Desperately needs some sort of legend (at leas for the colors). I thought Fords were Purple, but then found some yellow, and some pink fords, and was thoroughly confused as to what the color was representing.
Is the idea to separate the wheat from the chaff? For a good deal, my eye tends to look away from the cluster and find outliers, but these $399 or leases not the asking price.
Pretty serious bug, I can't click any of the links because once I mouse off the circle the link is gone and I'm focused on a different car. (Firefox and Chrome on Linux)
Amazing work. I can only say I wish I had this a month ago when I was searching for a used car. (ended up with a 2005 A4 Special Edition w/ 95k miles for 9k USD)
EDIT:
Would be great if we can add another dimension or at least switch one of the axises to a different dataset - in particular, the year.
EDIT2:
I now realize the colors are the year. This addresses my previous concern, but you need a legend for that.
EDIT3:
Scratch that - Colors are not year. I don't know what's going on.. but colors as years would have been nice.
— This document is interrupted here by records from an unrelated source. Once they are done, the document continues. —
(** ** The two passes over a string *)
Lemma scan_len_mono k l n : scan_len k l = Ok n → k ≤ n.
Proof.
  remember (length l) as m eqn:Em. revert k l Em. induction m as [m IH] using lt_wf_ind. intros k [|c l] ->; [done|]. cbn [scan_len].
  destruct (_ || _); [intros [= ->]; lia|]. destruct (is_c 92 c).
  - destruct l as [|e l]; [done|]. intros E. apply (IH (length l)) in E; [lia|cbn; lia|done].
  - intros E. apply (IH (length l)) in E; [lia|cbn; lia|done].
Qed.
Lemma scan_ok k l : good false l → ∃ n, scan_len k l = Ok n.
Proof.
  remember (length l) as m eqn:Em. revert k l Em. induction m as [m IH] using lt_wf_ind. intros k [|c l] -> Hg.
  - destruct (Hg eq_refl) as [Hl _]. done.
  - cbn [scan_len]. destruct (is_c 34 c || bool_decide (c = x00)) eqn:Eq; [eauto|]. apply orb_false_iff in Eq as [_ Hc%bool_decide_eq_false].
    destruct (is_c 92 c) eqn:Eb.
    + apply is_c_spec in Eb as ->. destruct (good_esc false l Hg eq_refl) as (e & r & -> & He & _).
      apply (IH (length r)); [cbn; lia|done|]. eapply good_tail; [|done]. by eapply good_tail.
    + apply (IH (length l)); [cbn; lia|done|]. by eapply good_tail.
Qed.
Lemma scan_digits k h q : Forall (λ x, is_Some (hex_digit x)) h → scan_len k (h ++ q) = scan_len (k + zlen h) q.
Proof.
  intros Hh. revert k. induction Hh as [|c h [d Hd] Hh IH]; intros k; cbn [app]; [f_equal; cbn; lia|]. cbn [scan_len].
  destruct (hex_not c d Hd) as (Hc & -> & -> & _). rewrite bool_decide_eq_false_2 by done. cbn [orb]. rewrite IH. f_equal. cbn [length]. lia.
Qed.
Lemma parse_hex_suffix b n h l : good b l → rwp b (parse_hex n h l) (λ _, True).
Proof.
  revert h l. induction n as [|n IH]; intros h l Hg; [done|]. cbn [parse_hex]. apply rwp_bind, rwp_rd; [done|]. intros c r ->.
  destruct (hex_digit c) as [d|] eqn:Ed; [|done]. apply IH. eapply good_tail; [done|]. by apply hex_not in Ed as [? _].
Qed.
Lemma parse_hex_range h n l v : parse_hex n h l = Ok v → 0 ≤ h → 0 ≤ v < (h + 1) * 16 ^ Z.of_nat n.
Proof.
  revert h l. induction n as [|n IH]; intros h l; cbn [parse_hex]; [intros [= <-]; cbn; lia|]. unfold mbind, res_bind.
  destruct (rd l) as [c| | |]; try done. destruct (hex_digit c) as [d|] eqn:Ed.
  - intros E Hh. apply hex_not in Ed as (_ & _ & _ & Hd). apply IH in E; [|rewrite Z.shiftl_mul_pow2; lia]. rewrite Z.shiftl_mul_pow2 in E by lia.
    rewrite Nat2Z.inj_succ, Z.pow_succ_r by lia. nia.
  - intros [= <-] Hh. assert (0 < 16 ^ Z.of_nat (S n)) by (apply Z.pow_pos_nonneg; lia). nia.
Qed.
Lemma parse_hex4_spec b l : good b l → rwp b (parse_hex4 l) (λ v, 0 ≤ v < 65536).
Proof.
  intros Hg. pose proof (parse_hex_suffix b 4 0 l Hg) as Hx. unfold parse_hex4. destruct (parse_hex 4 0 l) as [uc| | |] eqn:Eu; try done.
  apply parse_hex_range in Eu; [|done]. cbn in *. lia.
Qed.
Lemma length_utf8 uc : 0 ≤ uc → (length (utf8 uc) ≤ 4)%nat ∧ (uc < 0x10000 → (length (utf8 uc) ≤ 3)%nat).
Proof.
  assert (∀ n u acc, length (utf8_tail n u acc).2 = (n + length acc)%nat) as Ht.
  { induction n as [|n IH]; intros u acc; [done|]. cbn [utf8_tail]. rewrite IH. cbn. lia. }
  intros Hu. unfold utf8. set (len := if uc <? 0x80 then _ else _). specialize (Ht (len - 1)%nat uc []).
  destruct (utf8_tail (len - 1) uc []) as [u acc]. cbn [snd] in Ht. cbn [length] in *. rewrite Ht. subst len.
  destruct (uc <? 0x80); [lia|]. destruct (uc <? 0x800); [lia|]. destruct (Z.ltb_spec uc 0x10000); lia.
Qed.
You have an algorithm that can classify cars from best to worse depending on a lot of input. That is the money, not the visualization (although very cool). The best to display ranking is a numbered list. Although not super cool, that is very valuable.
There are cheap cars with low mileage, expensive cars with low mileage, expensive cars with high mileage, and cheap cars with high mileage, and everything in between. Unless the cheapest car also has the lowest mileage, and the most expensive car also has the highest mileage, there is no "best" or "worst" in this classification.
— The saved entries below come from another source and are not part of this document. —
Lemma items_read fmt d l w rest fuel : l ≠ [] → Forall (reads_as fmt d) l → Forall (λ c, blank c = true) w →
  let text := w ++ join (chr 44 :: only fmt [chr 32]) (jtext fmt d <$> l) ++ chr 93 :: rest in
  (2 * length text + 2 ≤ fuel)%nat → parse_items fuel text = Ok (tree None <$> l, chr 93 :: rest).
Proof.
  intros Hne Hl. revert w fuel Hne. induction Hl as [|v l Hv Hl IH]; intros w fuel Hne Hw text Hf; [done|]. subst text.
  destruct fuel as [|fuel]; [lia|]. rewrite parse_items_S, alloc_ok, bind_ok. rewrite length_app in Hf.
  assert (is_c 44 (chr 93) = false ∧ is_c 44 (chr 44) = true) as [H93 H44] by done. destruct l as [|v2 l].
  - cbn [fmap list_fmap join] in *. rewrite skip_starts by (auto using jtext_starts). rewrite bind_ok, Hv; [|done|lia]. rewrite bind_ok.
    rewrite (skip_none (chr 93)) by done. by run.
  - change (join (chr 44 :: only fmt [chr 32]) (jtext fmt d <$> v :: v2 :: l)) with
      (jtext fmt d v ++ (chr 44 :: only fmt [chr 32]) ++ join (chr 44 :: only fmt [chr 32]) (jtext fmt d <$> v2 :: l)) in *.
    set (tl := join _ (jtext fmt d <$> v2 :: l)) in *. rewrite <-!(assoc_L (++)) in *. cbn [app] in *.
    rewrite skip_starts by (auto using jtext_starts). rewrite bind_ok, Hv; [|done|lia]. rewrite bind_ok.
    rewrite (skip_none (chr 44)) by done. run. subst tl. rewrite IH; [by run|done|by destruct fmt; repeat constructor|].
    rewrite !length_app in *. cbn [length] in *. rewrite !length_app in Hf. cbn [length] in *. lia.
Qed.
Definition named_text (fmt : bool) (d : nat) (e : list byte * jval) : list byte * list byte := (quoted e.1, jtext fmt d e.2).
Lemma member_read {B} (k : shjson_t * list byte → res B) fmt d e w c rest fuel : reads_as fmt d e.2 → (x00 ∉ e.1) → Forall (λ c, blank c = true) w → ends_number c = true →
  let text := w ++ compose_member fmt d (named_text fmt d e) ++ c :: rest in
  (2 * length text + 1 ≤ fuel)%nat →
  (l ← skip text; '(name, l) ← parse_string l; l ← skip l; c ← rd l;
   if negb (is_c 58 c) then Fail else l ← skip (tail l); x ← parse_value fuel (Some name) l; k x) = k (tree (Some e.1) e.2, c :: rest).
Proof.
  intros Hv Hn Hw Hc text Hf. subst text. unfold compose_member, named_text in *. cbn [fst snd] in *. rewrite <-!(assoc_L (++)) in *.
  rewrite (assoc_L (++) w) in *. assert (Forall (λ c, blank c = true) (w ++ only fmt (tabs d))) as Hw2.
  { apply Forall_app. split; [done|]. destruct fmt; [|constructor]. by apply Forall_replicate. }
  assert (starts (quoted e.1)) as Hq by (by eexists _, _; split; [reflexivity|]).
  rewrite skip_starts by done. rewrite bind_ok, parse_quoted, bind_ok by done. cbn [app]. rewrite (skip_none (chr 58)) by done.
  assert (is_c 58 (chr 58) = true) as H58 by done. run. rewrite skip_starts; [|by destruct fmt; repeat constructor|by apply jtext_starts].
  rewrite bind_ok, Hv; [done|done|]. rewrite !length_app in *. cbn [length] in *. lia.
Qed.
Lemma members_read fmt d l w w' rest fuel : l ≠ [] → Forall (λ e, (x00 ∉ e.1) ∧ reads_as fmt d e.2) l → Forall (λ c, blank c = true) w →
  Forall (λ c, blank c = true) w' →
  let text := w ++ join (chr 44 :: only fmt [chr 10]) (compose_member fmt d <$> (named_text fmt d <$> l)) ++ w' ++ chr 125 :: rest in
  (2 * length text + 2 ≤ fuel)%nat → parse_members fuel text = Ok ((λ e, tree (Some e.1) e.2) <$> l, chr 125 :: rest).
Proof.
  intros Hne Hl. revert w fuel Hne. induction Hl as [|e l [Hn Hv] Hl IH]; intros w fuel Hne Hw Hw' text Hf; [done|]. subst text.
  destruct fuel as [|fuel]; [lia|]. rewrite parse_members_S, alloc_ok, bind_ok.
  assert (is_c 44 (chr 125) = false ∧ is_c 44 (chr 44) = true) as [H125 H44] by done.
  destruct l as [|e2 l].
  - cbn [fmap list_fmap join] in *. assert (∃ c r, w' ++ chr 125 :: rest = c :: r ∧ ends_number c = true) as (c & r & E & Hc).
    { destruct Hw' as [|c w' Hc Hw']; [by eexists _, _|]. exists c, (w' ++ chr 125 :: rest). split; [done|]. by destruct c. }
    rewrite E in *. etrans; [apply (member_read _ fmt d e w c r fuel Hv Hn Hw Hc); lia|]. cbv beta iota. rewrite <-E.
    rewrite (skip_blanks w') by done. by run.
  - change (join (chr 44 :: only fmt [chr 10]) (compose_member fmt d <$> (named_text fmt d <$> e :: e2 :: l))) with
      (compose_member fmt d (named_text fmt d e) ++ (chr 44 :: only fmt [chr 10]) ++
       join (chr 44 :: only fmt [chr 10]) (compose_member fmt d <$> (named_text fmt d <$> e2 :: l))) in *.
    set (tl := join _ (compose_member fmt d <$> (named_text fmt d <$> e2 :: l))) in *. rewrite <-!(assoc_L (++)) in *. cbn [app] in *.
    etrans; [apply (member_read _ fmt d e w (chr 44) _ fuel Hv Hn Hw ltac:(done)); lia|]. cbv beta iota.
    rewrite (skip_none (chr 44)) by done. run. subst tl. rewrite IH; [by run|done|by destruct fmt; repeat constructor|done|].
    rewrite !length_app in *. cbn [length] in *. rewrite !length_app in Hf. cbn [length] in *. lia.
Qed.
There is only a tradeoff between inputs, the two primary ones shown here are mileage and price, with age overlaid by color/dot size.
2D data requires visualization and human interpretation - There is no algorithm in place here. A list only works on 1 dimensional data (and can be parsed trivially with a simple sort algorithm). 3D and higher dimension data requires more complex visualization and more effort to parse.
A visualization allowing the user to make good decisions based on several inputs is a great place to find 'the money'.
That's true, but age is so strongly correlated with mileage that it's an insignificant factor in sell-price once you control for mileage (Based on my own research using proprietary data).
Nice idea!
The picture is already almost unusable while you have something like 3300 cars featured. Do you have any thought on how to deal with that problem?
Yeah, it's pretty busy with all of them together, but I assume that usually people want a specific brand (and often a specific model of that brand). I will add more filters soon - by year, location, model.
Location and any other filters (particular makes/models or years or price ranges) would help with that.
A front door of a site like this could have a screen cap, filter and then some quick-to-click pre-filters (Toyota SUVs made after 2005, or station wagons under $8k, etc).
This is what I got when I tried in Safari 5.05 under Snow Leopard. Not sure if it helps since you can't test but here ya go. Also shows the errors I got in the error log console.
Four things:
1. I don't see a way to change my location. Without that, the tool is essentially useless to anyone but you.
2. It's not obvious what the colors or sizes of the dots represent.
3. Have you considered superimposing Kelly Blue Book info? That could add some interesting trend lines.
4. A blog post analyzing how well different brands retain their value could be a great way to drive traffic. I imagine their might actually be some money in adwords around used cars.